The 490nm peak will reveal its temperature, or very close to it. [see Wien's Displacement Law.] This alone might give you the size if it's a main sequence star. But you mention the pulsation rate. That is a clue it might be a Cepheid class star and the pulsation rate alone should lead you to the radius, IIRC.

Thank you for your reply.
I believe it is a Cepheid variable, yes. How does the pulsation rate lead to the radius?

Thanks

#### VordLoldemort

You can’t. The properties of a star changes according to the neighborhood (mass density of space, which equates to the rate of time). That is why Black Holes are not found out here in the galactic arms. They blow up since their atomic/electric forces of repulsion increase with the time rate.
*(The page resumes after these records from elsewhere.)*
(** ** Success and submission *)

Lemma submitted_fetches pre t :
  Forall is_fetch pre -> Exists submitted (pre ++ t)%list <-> Exists submitted t.
Proof.
  intros Hpre. rewrite Exists_app. split; [| auto].
  intros [Hex | Hex]; [| exact Hex]. exfalso.
  apply List.Exists_exists in Hex as [[c o] [Hin Hs]].
  rewrite List.Forall_forall in Hpre. specialize (Hpre _ Hin).
  unfold is_fetch in Hpre. cbn in Hpre. destruct c; contradiction.
Qed.

Ltac never_submitted :=
  let Hex := fresh "Hex" in
  let e := fresh "e" in
  let Hin := fresh "Hin" in
  let Hs := fresh "Hs" in
  intros Hex; exfalso; apply List.Exists_exists in Hex as [e [Hin Hs]];
  cbn [In] in Hin;
  repeat (destruct Hin as [<- | Hin]; [cbn in Hs; solve [contradiction | discriminate] |]);
  exact Hin.

Ltac submission_found :=
  intros _; repeat first [ solve [apply Exists_cons_hd; reflexivity] | apply Exists_cons_tl ].

Ltac report_leaf :=
  first
    [ congruence
    | unfold reports_submission; split;
      [ first [ solve [intros [? [[= <-] Hf]]; discriminate Hf]
              | solve [intros [? [Hr _]]; discriminate Hr]
              | solve [submission_found] ]
      | first [ solve [never_submitted]
              | solve [intros _; eexists; split; reflexivity] ] ] ].

Lemma call_contract_reports_submission lib st contractAddress abi functionName args value feeRate :
  is_Some (st_network st) ->
  always (call_contract lib st contractAddress abi functionName args value feeRate)
    reports_submission.
Proof.
  intros [network Hnetwork]. unfold call_contract. repeat step; expose; report_leaf.
Qed.

Lemma compile_and_deploy_reports_submission lib st sourceCode contractName args feeRate sources :
  is_Some (st_network st) ->
  always (try_catch (compile_and_deploy lib st sourceCode contractName args feeRate sources)
            deploy_failed)
    reports_submission.
Proof.
  intros [network Hnetwork]. unfold compile_and_deploy, deploy_artifact, deploy_failed.
  repeat step; expose; report_leaf.
Qed.
Definition is_update (rq : Request) : Prop :=
  match rq with
  | Update _ _ _ => True
  | _ => False
  end.

(** The columns of the appointment table no handler assigns to after the
    insert: id, patient and practitioner, row by row. *)
Definition keys (w : World) : list (Z * Z * Z) :=
  map (fun a => (Appointment.id a, Appointment.patient_id a,
                 Appointment.psychologist_id a))
      (appointments (db w)).

(** The filter of the patient lookup of [get_appointments]. *)
Definition by_email (current_user : User.t) (p : Patient.t) : bool :=
  String.eqb (Patient.email p) (User.email current_user).

(** The filter [get_appointments] ends up applying to the appointment table
    for a caller, given the patients table. *)
Definition shown_to (current_user : User.t) (ps : list Patient.t)
  (a : Appointment.t) : bool :=
  if UserType_eqb (User.type current_user) PSICOLOGO then
    Appointment.psychologist_id a =? User.id current_user
  else
    match find (by_email current_user) ps with
    | Some patient => Appointment.patient_id a =? Patient.id patient
    | None => false
    end.

(** ** A small practice, for the worked examples *)

Definition ana : Patient.t := Patient.mk 1 "Ana" "ana@example.com".

Definition dr_silva : User.t :=
  User.mk 10 "Dra. Silva" "silva@example.com" PSICOLOGO.

Definition dr_costa : User.t :=
  User.mk 11 "Dr. Costa" "costa@example.com" PSICOLOGO.

Definition ana_user : User.t := User.mk 20 "Ana" "ana@example.com" PACIENTE.

(** Two sessions booked with Dra. Silva on 10 March, one canceled on the
    11th, and one booked for a patient the store has no record of. *)
Definition clinic : World :=
  mkWorld
    (mkSession
       [Appointment.mk 1 1 10 "2025-03-10" "10:00" AGENDADO;
        Appointment.mk 2 1 10 "2025-03-10" "15:00" AGENDADO;
        Appointment.mk 3 1 10 "2025-03-11" "09:00" CANCELADO;
        Appointment.mk 4 7 10 "2025-03-12" "11:00" AGENDADO]
       [ana]
       [dr_silva; dr_costa; ana_user])
    [].

(** A practice before its first booking. *)
Definition opening_day : World :=
  mkWorld (mkSession [] [ana] [dr_silva; ana_user]) [].

(** ** Equality tests *)

Lemma AppointmentStatus_eqb_eq x y :
  AppointmentStatus_eqb x y = true <-> x = y.
Proof. destruct x, y; simpl; split; congruence. Qed.

Lemma UserType_eqb_eq x y : UserType_eqb x y = true <-> x = y.
Proof. destruct x, y; simpl; split; congruence. Qed.

Lemma slot_taken_true psychologist_id date time a :
  slot_taken psychologist_id date time a = true <->
  Appointment.psychologist_id a = psychologist_id
  /\ Appointment.date a = date
  /\ Appointment.time a = time
  /\ Appointment.status a = AGENDADO.
Proof.
  unfold slot_taken.
  rewrite !andb_true_iff, Z.eqb_eq, !String.eqb_eq, AppointmentStatus_eqb_eq.
  tauto.
Qed.

(** ** The store: generated keys, writes and reads by primary key *)

Lemma autoincrement_above rows r :
  In r rows -> Appointment.id r < autoincrement rows.
Proof.
  unfold autoincrement.
  induction rows as [|x rows IH]; simpl; [tauto|].
  intros [->|Hin]; [lia|].
  specialize (IH Hin). lia.
Qed.

Lemma find_by_id_None k rows :
  find (by_id k) rows = None <->
  forall r, In r rows -> Appointment.id r <> k.
Proof.
  split.
  - intros Hnone r Hin Hk.
    apply (find_none _ _ Hnone) in Hin.
    unfold by_id in Hin. apply Z.eqb_neq in Hin. contradiction.
  - intros Hall. induction rows as [|x rows IH]; simpl; [reflexivity|].
    unfold by_id at 1.
    destruct (Z.eqb_spec (Appointment.id x) k) as [Hk|_].
    + exfalso. apply (Hall x); [left; reflexivity | exact Hk].
    + apply IH. intros r Hin. apply Hall. right. exact Hin.
Qed.

Lemma find_by_id_Some k rows a :
  find (by_id k) rows = Some a -> In a rows /\ Appointment.id a = k.
Proof.
  intros H. apply find_some in H. unfold by_id in H.
  rewrite Z.eqb_eq in H. exact H.
Qed.

Lemma find_by_id_inserted rows obj :
  Appointment.id obj = autoincrement rows ->
  find (by_id (Appointment.id obj)) (rows ++ [obj]) = Some obj.
Proof.
  intros Hpk.
  assert (Hfresh : forall r, In r rows -> Appointment.id r <> Appointment.id obj).
  { intros r Hin. apply autoincrement_above in Hin. lia. }
  clear Hpk. induction rows as [|x rows IH]; simpl.
  - unfold by_id. rewrite Z.eqb_refl. reflexivity.
  - unfold by_id at 1.
    destruct (Z.eqb_spec (Appointment.id x) (Appointment.id obj)) as [Hk|_].
    + exfalso. apply (Hfresh x); [left; reflexivity | exact Hk].
    + apply IH. intros r Hin. apply Hfresh. right. exact Hin.
Qed.

Lemma find_by_id_written rows obj a :
  find (by_id (Appointment.id obj)) rows = Some a ->
  find (by_id (Appointment.id obj)) (write_row obj rows) = Some obj.
Proof.
  induction rows as [|x rows IH]; simpl; [discriminate|].
  unfold by_id at 1.
  destruct (Z.eqb_spec (Appointment.id x) (Appointment.id obj)) as [Hk|Hk].
  - intros _. simpl. unfold by_id. rewrite Z.eqb_refl. reflexivity.
  - intros H. simpl. unfold by_id at 1.
    destruct (Z.eqb_spec (Appointment.id x) (Appointment.id obj)); [contradiction|].
    apply IH. exact H.
Qed.

Lemma write_row_length obj rows :
  List.length (write_row obj rows) = List.length rows.
Proof.
  induction rows as [|x rows IH]; simpl; [reflexivity|].
  destruct (Appointment.id x =? Appointment.id obj); simpl; congruence.
Qed.

Lemma write_row_In obj rows r :
  In r (write_row obj rows) -> In r rows \/ r = obj.
Proof.
  induction rows as [|x rows IH]; simpl; [tauto|].
  destruct (Appointment.id x =? Appointment.id obj); simpl.
  - intros [<-|H]; auto.
  - intros [<-|H]; auto. destruct (IH H); auto.
Qed.

(** Rows under another key are not touched by a write. *)
Lemma write_row_other obj rows r :
  In r rows -> Appointment.id r <> Appointment.id obj ->
  In r (write_row obj rows).
Proof.
  induction rows as [|x rows IH]; simpl; [tauto|].
  intros [->|Hin] Hk.
  - destruct (Z.eqb_spec (Appointment.id r) (Appointment.id obj));
      [contradiction | left; reflexivity].
  - destruct (Appointment.id x =? Appointment.id obj); simpl; auto.
Qed.

(** ** The partial update *)

Lemma apply_update_fields u a :
  apply_update u a =
  Appointment.mk (Appointment.id a) (Appointment.patient_id a)
    (Appointment.psychologist_id a)
    (provided (AppointmentUpdate.date u) (Appointment.date a))
    (provided (AppointmentUpdate.time u) (Appointment.time a))
    (provided (AppointmentUpdate.status u) (Appointment.status a)).
Proof.
  destruct u as [[d|] [t|] [s|]], a; reflexivity.
Qed.

Lemma apply_update_id u a :
  Appointment.id (apply_update u a) = Appointment.id a.
Proof. rewrite apply_update_fields. reflexivity. Qed.

(** ** What each handler computes *)

Ltac run_handler :=
  unfold bind, ret, raise, query_first, query_all, add_commit, commit, refresh,
    send_email_appointment, send_email_appointment_rescheduled,
    send_email_appointment_canceled, send; simpl.

Lemma create_appointment_run data u w :
  create_appointment data u w =
  match find (slot_taken (AppointmentCreate.psychologist_id data)
                (AppointmentCreate.date data) (AppointmentCreate.time data))
             (appointments (db w)) with
  | Some _ =>
      (Raise (HTTPException HTTP_400_BAD_REQUEST "Horário não disponível"), w)
  | None =>
      let obj := new_row data (appointments (db w)) in
      (Return obj,
       mkWorld (mkSession (appointments (db w) ++ [obj]) (patients (db w))
                  (users (db w)))
               (outbox w ++ created_mail (db w) obj))
  end.
Proof.
  unfold create_appointment. run_handler.
  destruct (find _ (appointments (db w))) as [a|]; [reflexivity|].
  fold (new_row data (appointments (db w))).
  set (obj := new_row data (appointments (db w))).
  change (autoincrement (appointments (db w))) with (Appointment.id obj).
  rewrite (find_by_id_inserted (appointments (db w)) obj) by reflexivity.
  unfold created_mail, patient_of. simpl.
  destruct (find _ (patients (db w))) as [p|]; simpl.
  - reflexivity.
  - rewrite app_nil_r. reflexivity.
Qed.
(** * SceneManager: texture and material registries, shader state bridge

    A shallow embedding of [Source/SceneManager.cpp].  The class keeps a
    fixed array of texture entries, a vector of materials and a pointer to
    a shader manager; its methods are modelled as state transformers over
    a record holding those members, in an error monad whose failures are
    the undefined behaviours the C++ code can reach (null dereference,
    access outside the texture array). *)

From Stdlib Require Import ZArith Lia Bool.
From Stdlib Require Import Floats.SpecFloat.
From stdpp Require Import base list strings.

Local Open Scope string_scope.
Local Open Scope Z_scope.

(** ** Single-precision floats

    [float] of the C++ code is IEEE-754 binary32: 24 bits of precision,
    exponents below 128.  Arithmetic is the correctly rounded arithmetic
    of [SpecFloat]. *)

Module F32.

Definition float : Type := spec_float.

Definition prec : Z := 24.
Definition emax : Z := 128.

Definition add : float -> float -> float := SFadd prec emax.
Definition sub : float -> float -> float := SFsub prec emax.
Definition mul : float -> float -> float := SFmul prec emax.
Definition div : float -> float -> float := SFdiv prec emax.
Definition sqrt : float -> float := SFsqrt prec emax.

(** The float nearest to the integer [n]. *)
Definition of_Z (n : Z) : float := binary_normalize prec emax n 0 false.

(** A decimal literal with suffix [f], given as the fraction [num/den]
    of two integers below [2^24]: the division is correctly rounded, so
    the result is the float nearest to the decimal. *)
Definition lit (num den : Z) : float := div (of_Z num) (of_Z den).

(** A decimal literal without suffix is a [double]; stored into a float
    it is rounded a second time. *)
Definition of_double_lit (num den : Z) : float :=
  match SFdiv 53 1024 (binary_normalize 53 1024 num 0 false)
                      (binary_normalize 53 1024 den 0 false) with
  | S754_finite s m e => binary_normalize prec emax (cond_Zopp s (Zpos m)) e s
  | other => other
  end.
The repulsive forces within a star changes with the space you are in. A nice well-behaved star near the galactic center might turn into a red giant out in the galactic arms.

You also need the space-time parameters for the position of the star in order to lessen the variables.

Have you tried to measure the star by counting the number of steps?

Thank you for your reply.

What do you mean by number of steps?

Thanks

#### rod

"-It's pulsation period is 9.83 days"

There are specific Cepheids reported now this period. https://ui.adsabs.harvard.edu/abs/2018MNRAS.478.3825L/abstract, "As part of a wider investigation of evolved massive stars in Galactic open clusters, we have spectroscopically identified three candidate classical Cepheids in the little-studied clusters Berkeley 51, Berkeley 55, and NGC 6603. Using new multi-epoch photometry, we confirm that Be 51 #162 and Be 55 #107 are bona fide Cepheids, with pulsation periods of 9.83 ± 0.01 d and 5.850 ± 0.005 d respectively, while NGC 6603 star W2249 does not show significant photometric variability."

wikipedia has an article on Cepheid pulsation model algebra used.